Implications for Orthopaedic Nursing
The orthopaedic nurse plays a vital role in the development and implementation of a successful DCOE program. Both inpatient and outpatient nurses collaborated with surgeons and clinicians for the design of the DCOE. Outpatient nursing staff focused on patient education, medication reconciliation, and ensuring adequate home support and patient flow through the perioperative process. Inpatient nursing staff focused on delivering standardized care, medication regimens, and physical therapy. Both outpatient and inpatient nursing staff were instrumental representatives of the multidisciplinary team for the development and implementation of the DCOE program. It is our recommendation that orthopaedic nurses and advanced practice nurses leading orthopaedic programs collaborate with the multidisciplinary healthcare team to integrate evidence-based practices into the development of specialty programs such as the DCOE program.
Conclusion
In summary, development of a DCOE TJA program at our institution required vision from a multidisciplinary care team. The keys to this process were dedicated outpatient clinical resources, optimized patient referral intake, standardized practices, and the use of telemedicine.
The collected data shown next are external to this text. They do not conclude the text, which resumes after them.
(** * Resource cache, descriptor machinery and record/replay of the
      Vulkan framework: a shallow embedding and its verified properties.

    The development follows the C++ sources:
    - [framework/core/DescriptorSetLayout.cpp]
    - [framework/core/DescriptorPool.cpp]
    - [framework/core/DescriptorSet.cpp]
    - [framework/ResourceRecord.cpp]
    - [framework/ResourceCache.cpp]

    Unsigned 32-bit counters are integers in [Z] with their wrap-around
    written out, vectors are lists, [std::unordered_map] and [std::map] are
    finite maps or association lists in iteration order, driver calls are
    answers handed to the function together with the list of calls issued. *)

From Stdlib Require Import ZArith List Lia Bool.
From stdpp Require Import base option list gmap strings sorting.
From Equations Require Import Equations.

Local Open Scope Z_scope.

(** ** Common vocabulary *)

(** A C++ call either returns or throws. *)
Inductive result (E A : Type) : Type :=
| Ok (a : A)
| Throw (e : E).
Arguments Ok {E A} a.
Arguments Throw {E A} e.

Definition bind_result {E A B} (r : result E A) (k : A -> result E B) : result E B :=
  match r with
  | Ok a => k a
  | Throw e => Throw e
  end.

Notation "'try!' x ':=' r 'in' k" := (bind_result r (fun x => k))
  (at level 10, x name, r at level 100, k at level 200).

(** Driver result codes, as far as the sources distinguish them. *)
Inductive VkResult : Type :=
| VK_SUCCESS
| VK_INCOMPLETE
| VK_ERROR (code : Z).

#[global] Instance VkResult_eq_dec : EqDecision VkResult.
Proof. solve_decision. Defined.

(** Driver handles are opaque 64-bit values; the null handle is zero. *)
Abbreviation VkHandle := Z (only parsing).
Definition VK_NULL_HANDLE : VkHandle := 0.

(** [uint32_t] arithmetic wraps. *)
Definition u32 (x : Z) : Z := x mod 2 ^ 32.

Inductive VkDescriptorType : Type :=
| VK_DESCRIPTOR_TYPE_SAMPLER
| VK_DESCRIPTOR_TYPE_COMBINED_IMAGE_SAMPLER
| VK_DESCRIPTOR_TYPE_SAMPLED_IMAGE
| VK_DESCRIPTOR_TYPE_STORAGE_IMAGE
| VK_DESCRIPTOR_TYPE_UNIFORM_TEXEL_BUFFER
| VK_DESCRIPTOR_TYPE_STORAGE_TEXEL_BUFFER
| VK_DESCRIPTOR_TYPE_UNIFORM_BUFFER
| VK_DESCRIPTOR_TYPE_STORAGE_BUFFER
| VK_DESCRIPTOR_TYPE_UNIFORM_BUFFER_DYNAMIC
| VK_DESCRIPTOR_TYPE_STORAGE_BUFFER_DYNAMIC
| VK_DESCRIPTOR_TYPE_INPUT_ATTACHMENT.

#[global] Instance VkDescriptorType_eq_dec : EqDecision VkDescriptorType.
Proof. solve_decision. Defined.
(** What the closures do to the engine keeps the invariant of the
    queue with the same number of batches released, and only
    enqueues. *)
Lemma only_enqueues_conditions (realpath : string -> string) m s :
  let P0 := fun s' => queue_inv m s' /\ enqueued s s' in
  (forall ws s0, P0 s0 -> P0 (set_watchers ws s0))
  /\ (forall k p x s0, P0 s0 -> True ->
        P0 (notify (Named k) [APath p; AExports x] s0))
  /\ (forall h s0, P0 s0 -> P0 (notify (Fn h) [] s0))
  /\ (forall p x s0, P0 s0 -> True -> cache s0 !! realpath p = None ->
        P0 (set_cache (<[realpath p := x]> (cache s0)) s0))
  /\ (forall p s0, P0 s0 -> True ->
        P0 (set_cache (delete p (cache s0)) s0))
  /\ (forall o s0, P0 s0 -> is_life o = false -> P0 (emit [o] s0)).
Proof.
  intros P0. unfold P0. split_and!.
  - intros ws s0 [Hi He]. split;
      [by apply (queue_inv_ext m s0) | by apply (enqueued_ext s s0)].
  - intros k p x s0 [Hi He] _. split;
      [by apply notify_inv | by apply enqueued_notify].
  - intros h s0 [Hi He]. split;
      [by apply notify_inv | by apply enqueued_notify].
  - intros p x s0 [Hi He] _ _. split;
      [by apply (queue_inv_ext m s0) | by apply (enqueued_ext s s0)].
  - intros p s0 [Hi He] _. split;
      [by apply (queue_inv_ext m s0) | by apply (enqueued_ext s s0)].
  - intros o s0 [Hi He] Ho. split;
      [by apply queue_inv_quiet | by apply enqueued_quiet].
Qed.

End Enqueued.

Section EngineFacts.

Context (loader : string -> loaded).
Context (realpath : string -> string).
Context (readdir : string -> list string).
Context (stat : string -> option Stats).
Context (realname : string).

Implicit Types (s : RunDir.t) (m n : nat).

Local Abbreviation run := (RunDir.run loader realpath readdir stat realname).
Local Abbreviation stop := (RunDir.stop loader realpath readdir stat realname).
Local Abbreviation deliver := (RunDir.deliver loader realpath readdir stat realname).
(** * Cross-entropy method on CartPole: the episode generator, the elite
      filter and the training loop of [cart-pole.ipynb].

    Rewards, percentiles and means are Python floats in the notebook; they
    are modelled here as exact rationals [Q] (the data model calls them real
    numbers), so every equation on them is stated with [==].  Calls that can
    raise return a [result]. *)

From Stdlib Require Import List ZArith QArith Qround Lia Lqa Bool Permutation.
Import ListNotations.

Set Implicit Arguments.

(** ** Exceptions *)

Inductive exn : Type :=
| ValueError   (* numpy: percentile out of range, bad probability vector *)
| IndexError   (* numpy: no element to take from an empty array *)
| RuntimeError (* torch: the scorer or the optimizer rejected its input *)
| EnvError.    (* gym: the environment rejected the action *)

Inductive result (A : Type) : Type :=
| Ok (a : A)
| Raise (e : exn).

Arguments Ok {A} a.
Arguments Raise {A} e.

Definition bind {A B : Type} (r : result A) (k : A -> result B) : result B :=
  match r with
  | Ok a => k a
  | Raise e => Raise e
  end.

Notation "x <- r ;; k" := (bind r (fun x => k))
  (at level 61, r at next level, right associativity).

(** ** Data model: the two namedtuples *)

Definition Action := nat.

Section Records.
Variable Obs : Type.

Record EpisodeStep : Type := mkStep { observation : Obs; action : Action }.

Record Episode : Type := mkEpisode { reward : Q; steps : list EpisodeStep }.

Definition Batch := list Episode.
End Records.

Arguments mkStep {Obs} _ _.
Arguments mkEpisode {Obs} _ _.
Arguments observation {Obs} _.
Arguments action {Obs} _.
Arguments reward {Obs} _.
Arguments steps {Obs} _.
Definition activityRow (message : PollMessage)
  (classification : ClassificationResult)
  (senderEmail senderName ts contactId : option jsstring)
  (updatedAt : jsstring) : row :=
  object
    [("source_key", str (source_key message));
     ("account_email", str (account_email message));
     ("message_id", str (message_id message));
     ("thread_id", ostr (thread_id message));
     ("from_raw", ostr (from message));
     ("from_email", ostr senderEmail);
     ("from_name", ostr senderName);
     ("subject", ostr (subject message));
     ("snippet", ostr (snippet message));
     ("received_at", ostr ts);
     ("classification", str (labelName (label classification)));
     ("classification_confidence", Some (JNum (confidence classification)));
     ("classification_reasons",
      Some (JArr (map JStr (reasons classification))));
     ("contact_id", ostr contactId);
     ("contact_email", ostr senderEmail);
     ("sop_hash", ostr (sopHash sopSnapshot));
     ("payload", Some (rawOrEmpty message));
     ("updated_at", str updatedAt)]%string.

Definition draftRow (message : PollMessage) (activityId toEmail : jsstring)
  (draft : jsstring * jsstring) (updatedAt : jsstring) : row :=
  object
    [("activity_id", str activityId);
     ("account_email", str (account_email message));
     ("to_email", str toEmail);
     ("subject", str (fst draft));
     ("body", str (snd draft));
     ("status", str (js "draft"));
     ("approval_commands", str approvalHelp);
     ("reply_to_message_id", str (message_id message));
     ("sop_hash", ostr (sopHash sopSnapshot));
     ("updated_at", str updatedAt)]%string.

Definition accountingRow (message : PollMessage) (activityId : jsstring)
  (parsed : ReceiptInfo) (updatedAt : jsstring) : row :=
  object
    [("source_key", str (source_key message));
     ("activity_id", str activityId);
     ("account_email", str (account_email message));
     ("vendor", ostr (vendor parsed));
     ("amount", option_map JNum (amount parsed));
     ("currency", ostr (currency parsed));
     ("receipt_date", ostr (receipt_date parsed));
     ("subject", ostr (subject message));
     ("snippet", ostr (snippet message));
     ("payload", Some (rawOrEmpty message));
     ("updated_at", str updatedAt)]%string.

(** The patch of a stored draft. *)
Definition draftPatch (summary updatedAt : jsstring) : row :=
  object [("slack_summary", str summary); ("updated_at", str updatedAt)]%string.

(** ** The upserts of the loop body *)

Definition upsertContactRow (message : PollMessage) (email : jsstring)
  (senderName ts : option jsstring) : M W row :=
  lastSeen <- match nonEmpty ts with
              | Some t => ret t
              | None => lift now
              end ;;
  t1 <- lift now ;;
  upsert (contactsTable cfg) (js "email")
    (contactRow message email senderName lastSeen t1).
The early experiences of the DCOE program have been favorable, with successful patient completion through all phases of care, low complication rates, and excellent patient-reported satisfaction. As the program continues to grow and evolve, longitudinal evaluation will be ongoing. Antidotal clinical findings and patient outcomes are not drastically different from the findings of this study. Therefore, plans for further research will be based on findings from ongoing reevaluation.